Records excerpted from a collection:
(** ** Logs *)

(* eth2077-node/src/bin/eth2077-devnetd.rs:2907-2918 handle_jsonrpc *)
Definition address_filter (filter : Value) : option (list Str) :=
  v ← get "address" filter;
  match v with
  | VString one => a ← canonical_address one; Some [a]
  | VArray many => mapM (λ entry, as_str entry ≫= canonical_address) many
  | _ => None
  end.
(** The alternatives of one position; none means any topic. *)
(* eth2077-node/src/bin/eth2077-devnetd.rs:2926-2948 handle_jsonrpc *)
Definition topic_options (entry : Value) : option (list Str) :=
  match entry with
  | VNull => Some []
  | VString one => Some [to_ascii_lowercase one]
  | VArray any => mapM (λ topic, to_ascii_lowercase <$> as_str topic) any
  | _ => None
  end.
(* eth2077-node/src/bin/eth2077-devnetd.rs:2923-2951 handle_jsonrpc *)
Definition topic_filters (filter : Value) : result (list (list Str)) Str :=
  match get "topics" filter with
  | Some (VArray arr) =>
      match mapM topic_options arr with
      | Some parsed => Ok parsed
      | None => Err (str "invalid topics filter entry")
      end
  | Some _ => Err (str "invalid topics filter")
  | None => Ok []
  end.
(* eth2077-node/src/bin/eth2077-devnetd.rs:2886-2905 handle_jsonrpc *)
Definition log_range (st : NodeState) (filter : Value) : Z * Z :=
  let tag_or d key := default d ((get key filter ≫= as_str) ≫= block_by_tag st) in
  let from_block := tag_or 0 "fromBlock"%string in
  let to_block := tag_or (current_height st) "toBlock"%string in
  match (get "blockHash" filter ≫= as_str) ≫= block_number_from_hash with
  | Some block_hash => (block_hash, block_hash)
  | None => (Z.min from_block to_block, Z.max from_block to_block)
  end.
(* eth2077-node/src/bin/eth2077-devnetd.rs:2963-2986 handle_jsonrpc *)
Definition log_matches (addresses : option (list Str)) (topics : list (list Str)) (log : TxLogRecord) : bool :=
  match addresses with
  | Some addrs => existsb (str_eqb (tl_address log)) addrs
  | None => true
  end &&
  forallb (λ '(idx, options),
    bool_decide (options = []) ||
    match tl_topics log !! idx with
    | None => false
    | Some topic => existsb (str_eqb (to_ascii_lowercase topic)) options
    end) (imap pair topics).
(** The logs of the transactions of the blocks of a range. *)
(* eth2077-node/src/bin/eth2077-devnetd.rs:2954-2962 handle_jsonrpc *)
Definition logs_between (l : Ledger) (range_start range_end : Z) : list TxLogRecord :=
  block_number ← seqZ range_start (range_end - range_start + 1);
  tx ← default [] (block_txs l !! block_number);
  match tx_receipts l !! tx with None => [] | Some receipt => tr_logs receipt end.
(* eth2077-node/src/bin/eth2077-devnetd.rs:2877-2994 handle_jsonrpc *)
Definition eth_getLogs (st : NodeState) (id params : Value) : Value :=
  match (v ← item 0 params; if is_object v then Some v else None) with
  | None => jsonrpc_error id (-32602) (str "invalid params: expected filter object")
  | Some filter =>
      let '(range_start, range_end) := log_range st filter in
      let addresses := address_filter filter in
      if bool_decide (is_Some (get "address" filter)) && bool_decide (addresses = None) then
        jsonrpc_error id (-32602) (str "invalid address filter")
      else
      match topic_filters filter with
      | Err e => jsonrpc_error id (-32602) e
      | Ok topics => jsonrpc_response id (arr tx_log_to_json
          (List.filter (log_matches addresses topics) (logs_between (ledger st) range_start range_end)))
      end
  end.

(** ** The status report *)

(** Transactions and non-empty blocks of [window_start..=head_block]. *)
(* eth2077-node/src/bin/eth2077-devnetd.rs:1080-1093 eth2077_status_json *)
Definition window_counts (st : NodeState) (window_start head_block : Z) : Z * Z :=
  foldl (λ '(window_txs, non_empty_blocks) block,
    let count := default 0 (len <$> block_txs (ledger st) !! block) in
    (u64_saturating_add window_txs count,
     if 0 <? count then u64_saturating_add non_empty_blocks 1 else non_empty_blocks))
    (0, 0) (seqZ window_start (head_block - window_start + 1)).
(* eth2077-node/src/bin/eth2077-devnetd.rs:1068-1149 eth2077_status_json *)
Definition eth2077_status_json (st : NodeState) (now_unix_s : Z) : Value :=
  let i := info st in
  let l := ledger st in
  let head_block := current_height st in
  let finalized_block := finalized_height st in
  let finality_lag_blocks := u64_saturating_sub head_block finalized_block in
  let finality_lag_ms_estimate := u64_saturating_mul finality_lag_blocks 12000 in
  let window_size_blocks := 60 in
  let window_start := u64_saturating_sub head_block (u64_saturating_sub window_size_blocks 1) in
  let window_block_count := u64_saturating_add (u64_saturating_sub head_block window_start) 1 in
  let window_span_seconds := Z.max (u64_saturating_mul window_block_count 12) 1 in
  let '(window_txs, non_empty_blocks) := window_counts st window_start head_block in
  let txs_of block := default 0 (len <$> block_txs l !! block) in
  let avg_tps_window := f64_div (f64_of_u64 window_txs) (f64_of_u64 window_span_seconds) in
  obj
  ["schema" ⟼ text "eth2077/status-v1";
   "timestampUnixS" ⟼ num now_unix_s;
   "nodeId" ⟼ num (node_id i);
   "nodes" ⟼ num (nodes i);
   "chainId" ⟼ VString (hex_u64 (chain_id i));
   "headBlock" ⟼ VString (hex_u64 head_block);
   "finalizedBlock" ⟼ VString (hex_u64 finalized_block);
   "finalityLagBlocks" ⟼ VString (hex_u64 finality_lag_blocks);
   "finalityLagMsEstimate" ⟼ num finality_lag_ms_estimate;
   "latestBlockTimestamp" ⟼ num (default (started_at_unix_s i) (block_timestamps l !! head_block));
   "uptimeSeconds" ⟼ num (u64_saturating_sub now_unix_s (started_at_unix_s i));
   "peersConnected" ⟼ num (peers_connected i);
   "peersTarget" ⟼ num (peers_target i);
   "txPoolPending" ⟼ num (len (pending_txs l));
   "knownTransactions" ⟼ num (Z.of_nat (size (txs l)));
   "window" ⟼ obj
     ["startBlock" ⟼ VString (hex_u64 window_start);
      "endBlock" ⟼ VString (hex_u64 head_block);
      "blockCount" ⟼ num window_block_count;
      "spanSeconds" ⟼ num window_span_seconds;
      "txs" ⟼ num window_txs;
      "nonEmptyBlocks" ⟼ num non_empty_blocks;
      "avgTpsApprox" ⟼ VNumber (Float avg_tps_window)];
   "latestBlockTxs" ⟼ num (txs_of head_block);
   "finalizedBlockTxs" ⟼ num (txs_of finalized_block);
   "capacity" ⟼ obj
     ["ingressTps" ⟼ VNumber (Float (ingress_capacity_tps i));
      "executionTps" ⟼ VNumber (Float (execution_capacity_tps i));
      "oobTps" ⟼ VNumber (Float (oob_capacity_tps i));
      "bridgeReplaySafe" ⟼ VBool (bridge_replay_safe i)];
   "app" ⟼ obj
     ["marketNfts" ⟼ num (Z.of_nat (size (market_nfts (market st))));
      "marketReceipts" ⟼ num (Z.of_nat (size (market_receipts (market st))))]].

(** ** Execution without commit *)

(* eth2077-node/src/bin/eth2077-devnetd.rs:3014-3024 handle_jsonrpc *)
Definition caller_of (st : NodeState) (call : Value) : Address :=
  default Address_ZERO (or_else ((get "from" call ≫= as_str) ≫= address_from_hex)
    (pending_nonce_address_hint (ledger st) ≫= address_from_hex)).
(* eth2077-node/src/bin/eth2077-devnetd.rs:3025-3065 handle_jsonrpc *)
Definition decode_call (st : NodeState) (caller : Address) (call : Value) : outcome DecodedRawTx :=
  let field key := get key call ≫= as_str in
  value ← match field "value"%string with Some v => parse_hex_u256 v | None => mret None end;
  mret {|
    dr_tx_type := 2;
    dr_chain_id := Some (chain_id (info st));
    dr_nonce := account_nonce_from_db (evm_db (ledger st)) caller;
    dr_gas_limit := default 30000000 (field "gas"%string ≫= parse_hex_u64);
    dr_gas_price := default 0 (field "gasPrice"%string ≫= parse_hex_u128);
    dr_max_priority_fee_per_gas := Some 0;
    dr_max_fee_per_blob_gas := None;
    dr_blob_hashes := [];
    dr_authorizations := [];
    dr_to := field "to"%string ≫= address_from_hex;
    dr_value := default 0 value;
    dr_data := default []
      ((or_else (get "data" call) (get "input" call) ≫= as_str) ≫= parse_hex_bytes) |}.
Definition call_object (params : Value) : option Value :=
  v ← item 0 params; if is_object v then Some v else None.
Definition no_call_object (id : Value) : Value :=
  jsonrpc_error id (-32602) (str "invalid params: expected call object as first parameter").
(* eth2077-node/src/bin/eth2077-devnetd.rs:3007-3093 handle_jsonrpc *)
Definition eth_estimateGas (st : NodeState) (id params : Value) : outcome (NodeState * Value) :=
  match call_object params with
  | None => mret (st, no_call_object id)
  | Some call =>
      let caller := caller_of st call in
      decoded ← decode_call st caller call;
      let block_number := current_height st in
      let '(st, executed) := execute_evm_transaction st caller decoded false block_number
        (nominal_timestamp st block_number) in
      mret (st, match executed with
        | Ok o => jsonrpc_response id (VString (hex_u64 (Z.max (eo_gas_used o) 21000)))
        | Err err => jsonrpc_error id (-32000) (str "estimation failed: " ++ err)
        end)
  end.
(* eth2077-node/src/bin/eth2077-devnetd.rs:3094-3186 handle_jsonrpc *)
Definition eth_call (st : NodeState) (id params : Value) : outcome (NodeState * Value) :=
  let block_tag := default (str "latest") (item 1 params ≫= as_str) in
  match call_object params with
  | None => mret (st, no_call_object id)
  | Some call =>
      let caller := caller_of st call in
      decoded ← decode_call st caller call;
      let block_number := default (current_height st) (block_by_tag st block_tag) in
      let '(st, executed) := execute_evm_transaction st caller decoded false block_number
        (nominal_timestamp st block_number) in
      mret (st, match executed with
        | Ok o => jsonrpc_response id (VString (bytes_to_hex (eo_output o)))
        | Err err => jsonrpc_error id (-32000) (str "eth_call failed: " ++ err)
        end)
  end.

PROBLEM STATEMENT: Extract, please, the lines from the start of the entries above through the one with "end) (imap pair topics).", both included, reproducing each exactly and adding nothing.

EXERCISE OUTPUT:
(** ** Logs *)

(* eth2077-node/src/bin/eth2077-devnetd.rs:2907-2918 handle_jsonrpc *)
Definition address_filter (filter : Value) : option (list Str) :=
  v ← get "address" filter;
  match v with
  | VString one => a ← canonical_address one; Some [a]
  | VArray many => mapM (λ entry, as_str entry ≫= canonical_address) many
  | _ => None
  end.
(** The alternatives of one position; none means any topic. *)
(* eth2077-node/src/bin/eth2077-devnetd.rs:2926-2948 handle_jsonrpc *)
Definition topic_options (entry : Value) : option (list Str) :=
  match entry with
  | VNull => Some []
  | VString one => Some [to_ascii_lowercase one]
  | VArray any => mapM (λ topic, to_ascii_lowercase <$> as_str topic) any
  | _ => None
  end.
(* eth2077-node/src/bin/eth2077-devnetd.rs:2923-2951 handle_jsonrpc *)
Definition topic_filters (filter : Value) : result (list (list Str)) Str :=
  match get "topics" filter with
  | Some (VArray arr) =>
      match mapM topic_options arr with
      | Some parsed => Ok parsed
      | None => Err (str "invalid topics filter entry")
      end
  | Some _ => Err (str "invalid topics filter")
  | None => Ok []
  end.
(* eth2077-node/src/bin/eth2077-devnetd.rs:2886-2905 handle_jsonrpc *)
Definition log_range (st : NodeState) (filter : Value) : Z * Z :=
  let tag_or d key := default d ((get key filter ≫= as_str) ≫= block_by_tag st) in
  let from_block := tag_or 0 "fromBlock"%string in
  let to_block := tag_or (current_height st) "toBlock"%string in
  match (get "blockHash" filter ≫= as_str) ≫= block_number_from_hash with
  | Some block_hash => (block_hash, block_hash)
  | None => (Z.min from_block to_block, Z.max from_block to_block)
  end.
(* eth2077-node/src/bin/eth2077-devnetd.rs:2963-2986 handle_jsonrpc *)
Definition log_matches (addresses : option (list Str)) (topics : list (list Str)) (log : TxLogRecord) : bool :=
  match addresses with
  | Some addrs => existsb (str_eqb (tl_address log)) addrs
  | None => true
  end &&
  forallb (λ '(idx, options),
    bool_decide (options = []) ||
    match tl_topics log !! idx with
    | None => false
    | Some topic => existsb (str_eqb (to_ascii_lowercase topic)) options
    end) (imap pair topics).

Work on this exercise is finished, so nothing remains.